(* ===== verification/Store.v ===== *)
(** The block store (pkg/store/keys.go, kv.go, batch.go, store.go): blocks,
    signatures, states, the hash index, metadata and the chain height as
    entries of one key/value datastore, written through batches; rollback and
    pruning of block ranges.

    The datastore is a parameter ([Datastore], [Batching]); a [DefaultStore] is
    its datastore and a [DefaultBatch] its batch.  The theorems read the store
    through its own getters: what a committed block answers afterwards, what
    [Rollback] and [PruneBlocks] remove and what they leave alone. *)

From S2P Require Import Prelude Sha256 Interfaces Types.

Module Store.

(** ** Keys (keys.go, kv.go) *)

Definition DAIncludedHeightKey : string := "d".
Definition LastSubmittedHeaderHeightKey : string := "last-submitted-header-height".
Definition HeightToDAHeightKey : string := "rhb".
Definition GenesisDAHeightKey : string := "gdh".
Definition LastPrunedBlockHeightKey : string := "lst-prnd-b".
Definition LastPrunedStateHeightKey : string := "lst-prnd-s".

Definition headerPrefix : string := "h".
Definition dataPrefix : string := "d".
Definition signaturePrefix : string := "c".
Definition statePrefix : string := "s".
Definition metaPrefix : string := "m".
Definition indexPrefix : string := "i".
Definition heightPrefix : string := "t".

Definition heightKey (prefix : string) (height : Z) : string :=
  slash (String.append prefix (slash (dec_string height))).

Fixpoint GenerateKey (fields : list string) : string :=
  match fields with
  | [] => EmptyString
  | f :: fs => slash (String.append f (GenerateKey fs))
  end.

Definition getHeaderKey : Z -> string := heightKey headerPrefix.
Definition getDataKey : Z -> string := heightKey dataPrefix.
Definition getSignatureKey : Z -> string := heightKey signaturePrefix.
Definition getStateAtHeightKey : Z -> string := heightKey statePrefix.
Definition GetMetaKey (key : string) : string := GenerateKey [metaPrefix; key].
Definition getIndexKey `{HashString} (hash : bytes) : string :=
  GenerateKey [indexPrefix; hash_String hash].
Definition getHeightKey : string := slash heightPrefix.
Definition GetHeightToDAHeightHeaderKey (height : Z) : string :=
  String.append HeightToDAHeightKey (slash (String.append (dec_string height) "/h")).
Definition GetHeightToDAHeightDataKey (height : Z) : string :=
  String.append HeightToDAHeightKey (slash (String.append (dec_string height) "/d")).

(** ** Heights as bytes *)

Definition heightLength : Z := 8.
Definition encodeHeight (height : Z) : bytes := PutUint64_LE height.
Definition decodeHeight (heightBytes : bytes) : res Z :=
  if blen heightBytes =? heightLength then Ok (Uint64_LE heightBytes)
  else Err (EMsg "invalid height length").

────────

◆ Try it
Up to and including the line with "Definition getSignatureKey : Z", repeat the entries exactly, beginning at their first line.

◆ Response to this task
(* ===== verification/Store.v ===== *)
(** The block store (pkg/store/keys.go, kv.go, batch.go, store.go): blocks,
    signatures, states, the hash index, metadata and the chain height as
    entries of one key/value datastore, written through batches; rollback and
    pruning of block ranges.

    The datastore is a parameter ([Datastore], [Batching]); a [DefaultStore] is
    its datastore and a [DefaultBatch] its batch.  The theorems read the store
    through its own getters: what a committed block answers afterwards, what
    [Rollback] and [PruneBlocks] remove and what they leave alone. *)

From S2P Require Import Prelude Sha256 Interfaces Types.

Module Store.

(** ** Keys (keys.go, kv.go) *)

Definition DAIncludedHeightKey : string := "d".
Definition LastSubmittedHeaderHeightKey : string := "last-submitted-header-height".
Definition HeightToDAHeightKey : string := "rhb".
Definition GenesisDAHeightKey : string := "gdh".
Definition LastPrunedBlockHeightKey : string := "lst-prnd-b".
Definition LastPrunedStateHeightKey : string := "lst-prnd-s".

Definition headerPrefix : string := "h".
Definition dataPrefix : string := "d".
Definition signaturePrefix : string := "c".
Definition statePrefix : string := "s".
Definition metaPrefix : string := "m".
Definition indexPrefix : string := "i".
Definition heightPrefix : string := "t".

Definition heightKey (prefix : string) (height : Z) : string :=
  slash (String.append prefix (slash (dec_string height))).

Fixpoint GenerateKey (fields : list string) : string :=
  match fields with
  | [] => EmptyString
  | f :: fs => slash (String.append f (GenerateKey fs))
  end.

Definition getHeaderKey : Z -> string := heightKey headerPrefix.
Definition getDataKey : Z -> string := heightKey dataPrefix.
Definition getSignatureKey : Z -> string := heightKey signaturePrefix.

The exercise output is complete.